2) Configuration of different devices and facilities in a secure manner
3) Division of networks
4) The use of unnecessarily high Windows rights is prohibited. Observing and putting all of this into practice
These steps are necessary, but not adequate. So, what do I do now? Ransomware criminals would take away what they want the most. When you have high rights, such as when a malware intruder gets domain administrator privileges, it’s cool if you can’t step sideways any longer. You can distribute ransomware to any corner of your company if you have enough power.

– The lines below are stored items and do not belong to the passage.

(** ** From construction to the engine *)

Lemma set_server_links
    (cfg : config) (getservbyname : string -> string -> option Z)
    (ntohs : Z -> Z) (st st' : state) (a session : ptr) (s : Session.t)
    (hostport : option string) :
  heap st !! session = Some (OSession s) ->
  smtp_set_server cfg getservbyname ntohs a session hostport st = Ok 1 st' ->
  links_kept st st'
  /\ exists s', heap st' !! session = Some (OSession s')
       /\ Session.host s' <> NULL
       /\ Session.localhost s' = Session.localhost s.
Proof.
  intros Hhs. unfold smtp_set_server, strdup, malloc.
  destruct hostport as [hostport |]; inv_exec.
  all: intros [= <-]; api_cbn.
  all: assert (Hna : a <> NULL) by (by apply is_null_false).
  all: (split;
        [ intros p o Hp; cbn;
          destruct (decide (session = p)) as [<- | Hne];
          [ rewrite lookup_insert_eq; eexists; split; [reflexivity |];
            rewrite Hhs in Hp; injection Hp as <-; by cbn
          | assert (a <> p) by (intros ->; congruence);
            rewrite !lookup_insert_ne by done;
            exists o; split; [done | apply same_links_refl] ]
        | eexists; split; [apply lookup_insert_eq |]; by cbn ]).
Qed.

Lemma set_messagecb_effect (st : state) (q : ptr) (m : Message.t)
    (cb : fnptr) (arg : ptr) :
  q <> NULL -> cb <> NULL ->
  heap st !! q = Some (OMessage m) ->
  smtp_set_messagecb q cb arg st
    = Ok 1 (with_heap (<[q := OMessage (Message.set_cb_arg arg (Message.set_cb cb m))]>
                         (heap st)) st).
Proof.
  intros Hq Hcb Hh. apply is_null_false in Hq, Hcb.
  unfold smtp_set_messagecb, SMTPAPI_CHECK_ARGS. rewrite Hq, Hcb.
  destruct m. exec. state_eq.
Qed.

Lemma set_all_messagecb_spec (cb : fnptr) (arg : ptr) (l : list ptr) :
  cb <> NULL ->
  forall st : state,
    (forall q, q ∈ l -> q <> NULL /\ exists m, heap st !! q = Some (OMessage m)) ->
    exists st',
      set_all_messagecb cb arg l st = Ok 1 st'
      /\ links_kept st st'
      /\ (forall p s, heap st !! p = Some (OSession s) ->
                      heap st' !! p = Some (OSession s))
      /\ (forall q, cb_of (heap st) q = cb -> cb_of (heap st') q = cb)
      /\ (forall q, q ∈ l -> cb_of (heap st') q = cb).
Proof.
  intros Hcb. induction l as [| q l IH]; intros st Hl.
  - exists st. split; [done |]. split; [apply links_kept_refl |].
    split; [done |]. split; [done |]. intros q Hq. by apply elem_of_nil in Hq.
  - destruct (Hl q) as (Hq & m & Hm); [by left |].
    cbn [set_all_messagecb]. unfold bind at 1.
    rewrite (set_messagecb_effect st q m cb arg Hq Hcb Hm). cbn [Z.eqb].
    set (st1 := with_heap _ st).
    assert (Hkeep : forall x, cb_of (heap st) x = cb -> cb_of (heap st1) x = cb).
    { intros x Hx. unfold cb_of, st1. cbn.
      destruct (decide (q = x)) as [<- | Hne].
      - rewrite lookup_insert_eq. by destruct m.
      - by rewrite lookup_insert_ne. }
    assert (Hq1 : cb_of (heap st1) q = cb).
    { unfold cb_of, st1. cbn. rewrite lookup_insert_eq. by destruct m. }
    destruct (IH st1) as (st' & Hrun & Hlinks & Hsess & Hkeep' & Hall).
    { intros x Hx. destruct (Hl x) as (Hxn & mx & Hmx); [by right |].
      split; [done |]. unfold st1. cbn.
      destruct (decide (q = x)) as [<- | Hne].
      - rewrite lookup_insert_eq. by eexists.
      - rewrite lookup_insert_ne by done. by eexists. }
    exists st'. split; [done |]. split.
    { eapply links_kept_trans; [| exact Hlinks].
      apply links_kept_insert. intros o Ho.
      assert (o = OMessage m) as -> by congruence. by destruct m. }
    split.
    { intros p s Hp. apply Hsess. unfold st1. cbn.
      assert (q <> p) by (intros ->; congruence). by rewrite lookup_insert_ne. }
    split; [intros x Hx; by apply Hkeep', Hkeep |].
    intros x Hx. apply elem_of_cons in Hx as [-> | Hx]; [by apply Hkeep' | by apply Hall].
Qed.

(** X11.  A client that creates a session, builds any graph, sets the
    server and registers a non-null callback with every message it created
    can start the session where the local host name is found by
    gethostname: all registrations return 1 and [smtp_start_session] hands
    the session to the protocol engine and returns the engine's result. *)
Theorem built_session_starts
    (cfg : config) (engine : ptr -> state -> Z * state)
    (getservbyname : string -> string -> option Z) (ntohs : Z -> Z)
    (a0 a session : ptr) (st0 st1 st2 st3 : state)
    (script : list build_call) (g : creation_log) (hostport : option string)
    (cb : fnptr) (arg : ptr) (fuel : nat) :
  HAVE_GETHOSTNAME cfg = true ->
  smtp_create_session cfg a0 st0 = Ok session st1 ->
  session <> NULL ->
  run_build session script [] st1 = Ok g st2 ->
  smtp_set_server cfg getservbyname ntohs a session hostport st2 = Ok 1 st3 ->
  cb <> NULL ->
  (length g < fuel)%nat ->
  exists st4,
    set_all_messagecb cb arg (g.*1) st3 = Ok 1 st4
    /\ smtp_start_session cfg engine fuel session st4
       = let '(r, st') :=
           engine session (with_trace (trace st4 ++ [EvDoSession session]) st4)
         in Ok r st'.
Proof.
  intros Hcfg Hcreate Hs Hbuild Hserver Hcb Hfuel.
  pose proof (smtp_create_session_inv _ _ _ _ _ Hcreate Hs) as Hinv1.
  destruct (run_build_inv session script [] st1 Hinv1) as (g' & st2' & Hrun & Hinv2).
  rewrite Hbuild in Hrun. injection Hrun as <- <-.
  pose proof Hinv2 as (_ & s2 & Hs2 & _).
  destruct (set_server_links _ _ _ _ _ _ _ _ _ Hs2 Hserver)
    as (Hl3 & s3 & Hs3 & Hhost & _).
  pose proof (graph_inv_links _ _ _ _ Hl3 Hinv2) as Hinv3.
  destruct (set_all_messagecb_spec cb arg (g.*1) Hcb st3)
    as (st4 & Hset & Hl4 & Hsess & _ & Hall).
  { intros q Hq. pose proof Hinv3 as (_ & s & _ & Hc & _).
    by eapply msg_chain_elem. }
  exists st4. split; [done |].
  pose proof (graph_inv_links _ _ _ _ Hl4 Hinv3) as (_ & s4 & Hs4 & Hc4 & _).
  pose proof (Hsess _ _ Hs3) as Hs4'.
  assert (s4 = s3) as -> by congruence.
  apply is_null_false in Hs, Hhost.
  unfold smtp_start_session. rewrite Hs, Hcfg. exec.
  rewrite (start_session_loop_all_set st4 (g.*1)); [reflexivity | done | |].
  - apply Forall_forall. intros q Hq. rewrite (Hall q Hq). done.
  - by rewrite length_fmap.
Qed.

(** ** The effect of the two constructors on the heap *)

Lemma relinked_refl (o : obj) : relinked o o.
Proof. by destruct o as [| b | [] | [] | []]. Qed.

Lemma add_message_effect (st : state) (a session : ptr) (g : creation_log) :
  graph_inv (heap st) session g ->
  fresh_in st a ->
  exists st',
    smtp_add_message a session st = Ok a st'
    /\ trace st' = trace st
    /\ heap st' !! a = Some (OMessage (Message.set_session session Message.zero))
    /\ relinked_heap (heap st) (heap st') [a] (session :: g.*1).
Proof.
  intros Hinv [Han Hha].
  pose proof Hinv as (Hs & s & Hh & Hc & Hlast & Hnd & Hrc & Hdisj).
  pose proof Hs as Hsn. apply is_null_false in Hsn.
  pose proof Han as Ha. apply is_null_false in Ha.
  unfold smtp_add_message, SMTPAPI_CHECK_ARGS. rewrite Hsn. cbn [negb].
  unfold bind at 1, malloc. rewrite Ha, Hha.
  assert (Hne : a <> session) by (intros ->; congruence).
  rewrite Ha. unfold APPEND_LIST_messages. exec.
  destruct g as [| [e rl] g0 _] using rev_ind.
  - cbn in Hc. rewrite Hc. exec.
    eexists. split; [reflexivity |]. api_cbn. split; [done |].
    split; [by repeat heap_rw |].
    split; [| split].
    + intros x Hx. apply list_elem_of_singleton in Hx as ->. done.
    + intros x o Hxo. assert (Hx1 : a <> x) by (intros ->; congruence).
      destruct (decide (session = x)) as [<- | Hsx].
      * repeat heap_rw. eexists. split; [reflexivity |].
        assert (o = OSession s) as -> by congruence.
        split; [by destruct s | left; by left].
      * repeat heap_rw. exists o. split; [done |].
        split; [apply relinked_refl | by right].
    + intros x Hx Hxo. apply not_elem_of_cons in Hx as [Hx1 _].
      assert (session <> x) by (intros ->; congruence).
      by repeat heap_rw.
  - rewrite fmap_app in Hc, Hlast. cbn in Hc, Hlast.
    assert (Hmsgs : is_null (Session.messages s) = false).
    { apply is_null_false. intros Hnull.
      apply (msg_chain_head _ _ _ Hc) in Hnull. by destruct (g0.*1). }
    assert (Hend : Session.end_messages s = e).
    { apply Hlast. by rewrite last_snoc. }
    destruct (msg_chain_elem _ _ _ e Hc) as (He & me & Hme).
    { apply elem_of_app. right. by left. }
    assert (Hea : a <> e) by (intros ->; congruence).
    assert (Hes : session <> e) by (intros ->; congruence).
    rewrite Hmsgs, Hend. exec.
    eexists. split; [reflexivity |]. api_cbn. split; [done |].
    split; [by repeat heap_rw |].
    split; [| split].
    + intros x Hx. apply list_elem_of_singleton in Hx as ->. done.
    + intros x o Hxo. assert (Hx1 : a <> x) by (intros ->; congruence).
      destruct (decide (session = x)) as [<- | Hsx].
      * repeat heap_rw. eexists. split; [reflexivity |].
        assert (o = OSession s) as -> by congruence.
        split; [by destruct s | left; by left].
      * destruct (decide (e = x)) as [<- | Hex].
        -- repeat heap_rw. eexists. split; [reflexivity |].
           assert (o = OMessage me) as -> by congruence.
           split; [by destruct me |]. left. right.
           rewrite fmap_app. apply elem_of_app. right. by left.
        -- repeat heap_rw. exists o. split; [done |].
           split; [apply relinked_refl | by right].
    + intros x Hx Hxo. apply not_elem_of_cons in Hx as [Hx1 _].
      assert (session <> x) by (intros ->; congruence).
      assert (e <> x) by (intros ->; congruence).
      by repeat heap_rw.
Qed.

As a result, ransomware attackers have no alternative but to try to hack the authentication scheme as soon as possible. The defending company is much more valuable at this stage, and if you see anything unusual and respond quickly, you can avoid significant harm. The following is some additional advice in this area:
- Disable NTLM
The most critical step in improving Active Directory protection is to reduce and detach dependency on the NTLM or NT LAN Manager protocol. NTLM is a legacy Windows protocol that has been in use for more than two decades. However, since many companies do use Windows NT 4, Windows 98, Windows ME, and even older versions of Windows, NTLM is still considered involved. NTLM is not only obsolete in and of itself, but it is also problematic because it is associated with old applications.
As a result, abandoning NTLM is difficult. However, it should be. To remove NTLM credentials from memory, ransomware operators like Ryuk, Maze, RobinHood, and REvil use a method named Mimikatz. And by doing so, you will gain access to the system as well as secure high authority. This is a common tactic they use. Regardless, sticking to NTLM is a bad bet.
- Kerberos Observation
Kerberos is one of the protocols that is thought to be the heir of NTLM. Cryptographically, it is more difficult and stable. They are, however, often attacked by ransomware attackers. By its very essence, it is a decentralized protocol with the fatal flaw that not all work is completed during the authentication session. In other words, it’s likely to be used in a re-use-of-authentication-credentials attack.